• TASK DIRECTIONS: Should a line below contain the word "constructor", report it.

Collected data
(* ===== verification/LockDeriver.v ===== *)
(** The lock deriver of [crates/core/src/events/derive_signal.rs]: it turns the
    focus of the login window into [LockStart]/[LockEnd] signals and hides what
    happens on a locked screen from the stages behind it. *)
From S2P Require Import Prelude Events.

(** The focus of the login window, as [derive] and the adapter test it. *)
Definition is_login_app (app : string) : bool := eq_ignore_ascii_case app "loginwindow".

Definition is_login (e : EventEnvelope) : bool :=
  match env_payload e with
  | PFocus fi => is_login_app (app_name fi)
  | _ => false
  end.

(** The [LockStart] and [LockEnd] envelopes derived from [e]. *)
Definition lock_env (e : EventEnvelope) (k : SignalKind) (reason : string) : EventEnvelope := {|
  env_id := env_id e;
  env_timestamp := env_timestamp e;
  env_source := Derived;
  env_kind := Signal k;
  env_payload := PLock reason;
  env_derived := true;
  env_polling := false;
  env_sensitive := false
|}.

(** [derive] on one envelope: the new [locked] flag and the envelopes pushed. *)
Definition derive_step (locked : bool) (e : EventEnvelope) : bool * list EventEnvelope :=
  let '(locked, pushed, forward_original) :=
    match env_kind e with
    | Signal (AppChanged | WindowChanged) =>
        if is_login e then
          (true, if negb locked then [lock_env e LockStart "loginwindow"] else [], false)
        else if locked then (false, [lock_env e LockEnd "unlock"], true)
        else (locked, [], true)
    | Signal LockStart => (true, [], true)
    | Signal LockEnd => (false, [], true)
    | Signal _ => (locked, [], negb locked)
    | Hint h =>
        (locked, [], if locked then bool_decide (h = FocusChanged) else true)
    end in
  (locked, pushed ++ if forward_original then [e] else []).

(** [LockDeriver::derive]; [LockDeriver::new] is [false]. *)
Definition derive (locked : bool) (input : list EventEnvelope) : bool * list EventEnvelope :=
  run_list derive_step locked input.

(** One call of [derive] per batch. *)
Definition derive_batches (locked : bool) (batches : list (list EventEnvelope))
    : bool * list EventEnvelope :=
  run_list_batches derive_step locked batches.

Definition lock_new : bool := false.

(** ** What is visible

    The specification in terms of the inputs before an envelope, newest first. *)
Definition lock_signal (e : EventEnvelope) : bool :=
  match env_kind e with Signal (LockStart | LockEnd) => true | _ => false end.

Definition focus_signal (e : EventEnvelope) : bool :=
  match env_kind e with Signal (AppChanged | WindowChanged) => true | _ => false end.

(** The screen is locked when the newest focus signal is one of the login window. *)
Definition locked_by (l0 : bool) (before : list EventEnvelope) : bool :=
  default l0 (head (map is_login (filter (fun e => focus_signal e = true) before))).

Definition visible (l0 : bool) (before : list EventEnvelope) (e : EventEnvelope) : bool :=
  if focus_signal e then negb (is_login e)
  else bool_decide (env_kind e = Hint FocusChanged) || negb (locked_by l0 before).

Fixpoint visible_events (l0 : bool) (before l : list EventEnvelope) : list EventEnvelope :=
  match l with
  | [] => []
  | e :: l' =>
      (if visible l0 before e then [e] else []) ++ visible_events l0 (e :: before) l'
  end.

(** [lock_scan locked l]: read [l] from lock state [locked]; [LockStart] and
    [LockEnd] alternate and in between only focus hints pass.  [None] otherwise. *)
Fixpoint lock_scan (locked : bool) (l : list EventEnvelope) : option bool :=
  match l with
  | [] => Some locked
  | e :: l' =>
      match env_kind e, locked with
      | Signal LockStart, false => lock_scan true l'
      | Signal LockEnd, true => lock_scan false l'
      | Signal (LockStart | LockEnd), _ => None
      | Hint FocusChanged, _ => lock_scan locked l'
      | _, true => None
      | _, false => if focus_signal e && is_login e then None else lock_scan false l'
      end
  end.

Lemma lock_scan_app locked l k :
  lock_scan locked (l ++ k) = lock_scan locked l ≫= fun b => lock_scan b k.
Proof.
  revert locked. induction l as [|e l IH]; intros locked; [done|]. cbn.
  destruct (env_kind e) as [[]|[]], locked; cbn; auto;
    by destruct (focus_signal e && is_login e).
Qed.

Lemma derive_step_scan locked e :
  lock_signal e = false ->
  lock_scan locked (derive_step locked e).2 = Some (derive_step locked e).1.
Proof.
  unfold lock_signal, derive_step. intros Hl.
  destruct (env_kind e) as [[]|[]] eqn:Hk; try done;
    destruct (is_login e) eqn:Hi, locked; cbn;
    unfold focus_signal; rewrite ?Hk; cbn; rewrite ?Hi; cbn; rewrite ?Hk;
    try case_bool_decide; cbn; rewrite ?Hk; done.
Qed.

Lemma locked_by_cons l0 e before :
  locked_by l0 (e :: before) = if focus_signal e then is_login e else locked_by l0 before.
Proof. unfold locked_by. rewrite filter_cons. destruct (focus_signal e); by case_decide. Qed.

Lemma derive_step_spec l0 before e :
  lock_signal e = false ->
  (derive_step (locked_by l0 before) e).1 = locked_by l0 (e :: before) /\
  filter (fun e => lock_signal e = false) (derive_step (locked_by l0 before) e).2
    = if visible l0 before e then [e] else [].
Proof.
  intros Hl. rewrite locked_by_cons. unfold visible.
  unfold derive_step, focus_signal in *.
  destruct (env_kind e) as [[]|[]] eqn:Hk;
    (try by unfold lock_signal in Hl; rewrite Hk in Hl);
    destruct (is_login e), (locked_by l0 before); cbn;
    repeat case_bool_decide; cbn; repeat case_decide; done.
Qed.

Lemma derive_spec l0 before l :
  Forall (fun e => lock_signal e = false) l ->
  let r := derive (locked_by l0 before) l in
  r.1 = locked_by l0 (rev l ++ before) /\
  filter (fun e => lock_signal e = false) r.2 = visible_events l0 before l /\
  lock_scan (locked_by l0 before) r.2 = Some r.1.
Proof.
  intros Hl. revert before. induction Hl as [|e l He Hl IH]; intros before; [done|].
  unfold derive in *. cbn [run_list visible_events].
  destruct (derive_step_spec l0 before e He) as [H1 H2].
  pose proof (derive_step_scan (locked_by l0 before) e He) as H3.
  destruct (derive_step (locked_by l0 before) e) as [b o]; cbn [fst snd] in *.
  rewrite H1 in H3 |- *. destruct (IH (e :: before)) as (H4&H5&H6).
  destruct (run_list derive_step (locked_by l0 (e :: before)) l) as [b' o'].
  cbn [fst snd] in *. cbn [rev]. rewrite <- (assoc_L (++)), filter_app, lock_scan_app.
  rewrite H2, H3, H5. done.
Qed.

(** ** Theorems *)

(** C24: for any batch without ready-made lock signals (the adapter makes none), the
    derived stream, read from the current flag, alternates [LockStart] and
    [LockEnd], carries nothing but focus hints while locked, never carries a focus
    signal of the login window, and ends in the flag the deriver keeps. *)
Theorem derive_guards_lock locked l :
  Forall (fun e => lock_signal e = false) l ->
  lock_scan locked (derive locked l).2 = Some (derive locked l).1.
Proof. intros Hl. apply (derive_spec locked [] l Hl). Qed.

(** C23: apart from the lock signals it adds, the deriver passes on exactly the
    visible inputs, unchanged and in order, whatever the batches: a focus signal
    passes when it is not the login window's, any other envelope when it is a focus
    hint or the newest focus before it is not the login window. *)
Theorem derive_passes_visible locked batches :
  Forall (fun e => lock_signal e = false) (concat batches) ->
  filter (fun e => lock_signal e = false) (derive_batches locked batches).2
    = visible_events locked [] (concat batches).
Proof.
  intros Hl.
  unfold derive_batches. rewrite run_list_concat.
  apply (derive_spec locked [] _ Hl).
Qed.

(** A focus change to the login window, a key press, and the way back. *)
Definition demo_focus (app : string) : WindowFocusInfo := {|
  pid := 7; process_start_time := 1; app_name := app; window_title := "w";
  window_id := 3; window_instance_start := 0;
  window_position := None; window_size := None |}.
Definition demo_env (id : Z) (k : EventKind) (p : EventPayload) : EventEnvelope := {|
  env_id := id; env_timestamp := id; env_source := Hook; env_kind := k; env_payload := p;
  env_derived := false; env_polling := false; env_sensitive := false |}.
Definition demo_session : list EventEnvelope := [
  demo_env 1 (Signal AppChanged) (PFocus (demo_focus "LoginWindow"));
  demo_env 1 (Hint FocusChanged) (PFocus (demo_focus "LoginWindow"));
  demo_env 2 (Signal MouseInput) PNone;
  demo_env 3 (Signal AppChanged) (PFocus (demo_focus "Editor"));
  demo_env 4 (Signal MouseInput) PNone].

Lemma derive_guards_lock_witness :
  map env_id (derive false demo_session).2 = [1; 1; 3; 3; 4] /\
  lock_scan false (derive false demo_session).2 = Some false.
Proof.
  split; [reflexivity|]. apply (derive_guards_lock false demo_session).
  repeat constructor.
Defined.

Lemma derive_passes_visible_witness :
  map env_id (filter (fun e => lock_signal e = false)
    (derive_batches false [take 2 demo_session; drop 2 demo_session]).2) = [1; 3; 4].
Proof.
  rewrite (derive_passes_visible false [take 2 demo_session; drop 2 demo_session]
    ltac:(repeat constructor)).
  reflexivity.
Defined.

• EXERCISE RESPONSE:
  repeat constructor.
    ltac:(repeat constructor)).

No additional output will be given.